What you have to do: Of all the entries below, retype only the lines from the one with "blk_size : Z;" through the one with "memory of the", exactly as they appear.

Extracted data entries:

(** * The bootstrap memory manager of OpenNexus (memory.c)

    A shallow embedding of the kernel heap allocator (an intrusive,
    doubly linked list of block headers with first-fit search, splitting
    and forward coalescing) and of the registry of memory pools built on
    top of it, followed by the properties of the allocator.

    Target model.  The kernel stores pointers in [u32] fields
    ([pool->base_address = (u32)pool_memory], [(MemoryBlock* )heap_start]
    with [u32 heap_start]), so the embedding is that of a 32-bit target:
    every [u32] and every pointer is an integer taken modulo [2^32], and
    [sizeof(MemoryBlock)] is 16 (a [u32], a [bool] padded to four bytes
    and two pointers). *)

From Stdlib Require Import ZArith Lia.
From stdpp Require Import base option list gmap strings.

Local Open Scope Z_scope.

(** ** Machine integers and constants *)

Definition u32 (z : Z) : Z := z mod 2 ^ 32.

Definition KB : Z := 1024.
Definition MB : Z := 1024 * 1024.
Definition NULL : Z := 0.
Definition sizeof_MemoryBlock : Z := 16.

(** The heap arena installed by [memory_init]. *)
Definition heap_start : Z := 1048576.   (* 0x100000 *)
Definition heap_size : Z := 4 * MB.

Inductive ErrorCode : Set := ERR_SUCCESS | ERR_INVALID_ARG | ERR_GENERIC.

Inductive MemoryPoolType : Set :=
  | MEM_POOL_DEFAULT | MEM_POOL_SMALL | MEM_POOL_MEDIUM
  | MEM_POOL_LARGE | MEM_POOL_SPECIAL.

(** ** Data model *)

(** [struct MemoryBlock]: the header in front of every payload. *)
Record MemoryBlock : Set := mkBlock {
  blk_size : Z;
  blk_free : bool;
  blk_next : Z;
  blk_prev : Z
}.

(** [MemoryPool], with the fields memory.c reads and writes. *)
Record MemoryPool : Set := mkPool {
  pool_id : Z;
  pool_name : string;
  pool_type : MemoryPoolType;
  pool_base_address : Z;
  pool_size : Z;
  pool_block_size : Z;
  pool_flags : Z;
  pool_used : Z;
  pool_allocations : Z;
  pool_frees : Z;
  pool_peak_usage : Z
}.

(** Constants of memory.h that memory.c only names. *)
Record Platform : Set := mkPlatform {
  MAX_MEMPOOLS : nat;          (* capacity of the registry array *)
  sizeof_MemoryPool : Z;       (* sizeof(MemoryPool) *)
  sizeof_pool_name : nat       (* sizeof(pool->name) *)
}.

(** The file-level statics together with the memory they point into.
    [ram] holds the block headers by address and [pool_ram] the pool
    structures by address; an address that was never written holds no
    object.  The counter [memory_free] of the source is [memory_free_ctr]
    here, the name [memory_free] being that of the release function.

    Headers and pool structures are kept as whole objects, one per
    address, and the payloads are not kept at all.  For the headers of
    the Block List and the structures of the live pools this is the
    memory of the machine: they lie in disjoint ranges, and the code
    writes to them and, when it splits, inside a free block only.  A
    header that coalescing spliced out of the list is dead storage: a
    later split inside the merged block, the contents of a payload or a
    pool structure placed there may overwrite part of it, and [ram], with
    [pool_ram] beside the arena, does not follow that.  So what is stated
    below of a [memory_free] that comes after other calls is stated of a
    pointer to a block of the Block List, or to the block that was
    released just before. *)
Record Kernel : Type := mkKernel {
  ram : gmap Z MemoryBlock;
  pool_ram : gmap Z MemoryPool;
  memory_total : Z;
  memory_used : Z;
  memory_free_ctr : Z;
  memory_block_count : Z;
  memory_list : Z;
  memory_pools : list Z;
  memory_pool_count : Z
}.
(** * eslint-rules-zayat: detectors, classifiers and fix synthesis

    A shallow embedding of the rule bodies [no-empty-catch],
    [no-response-data-return], [one-component-per-file] and of the helpers
    of [utils/ast-helpers.ts] they rely on (the tree walker, the node
    classifiers, the strategy selector and the fix synthesizers).

    Syntax-tree nodes are untyped JavaScript objects at run time, and the
    helpers inspect them reflectively ([for (const key in node)],
    ['type' in value], optional children).  They are therefore modelled as
    JSON-like values; reading a property of [undefined] or [null] raises a
    [TypeError], which is [None] in the option monad, and the
    [try { ... } catch { ... }] of each function is written out wherever
    its [catch] can be reached. *)

From Stdlib Require Import ZArith Ascii String DecimalString.
From stdpp Require Import base option list strings gmap.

Answer to this task:
  blk_size : Z;
  blk_free : bool;
  blk_next : Z;
  blk_prev : Z
}.

(** [MemoryPool], with the fields memory.c reads and writes. *)
Record MemoryPool : Set := mkPool {
  pool_id : Z;
  pool_name : string;
  pool_type : MemoryPoolType;
  pool_base_address : Z;
  pool_size : Z;
  pool_block_size : Z;
  pool_flags : Z;
  pool_used : Z;
  pool_allocations : Z;
  pool_frees : Z;
  pool_peak_usage : Z
}.

(** Constants of memory.h that memory.c only names. *)
Record Platform : Set := mkPlatform {
  MAX_MEMPOOLS : nat;          (* capacity of the registry array *)
  sizeof_MemoryPool : Z;       (* sizeof(MemoryPool) *)
  sizeof_pool_name : nat       (* sizeof(pool->name) *)
}.

(** The file-level statics together with the memory they point into.
    [ram] holds the block headers by address and [pool_ram] the pool
    structures by address; an address that was never written holds no
    object.  The counter [memory_free] of the source is [memory_free_ctr]
    here, the name [memory_free] being that of the release function.

    Headers and pool structures are kept as whole objects, one per
    address, and the payloads are not kept at all.  For the headers of
    the Block List and the structures of the live pools this is the
    memory of the machine: they lie in disjoint ranges, and the code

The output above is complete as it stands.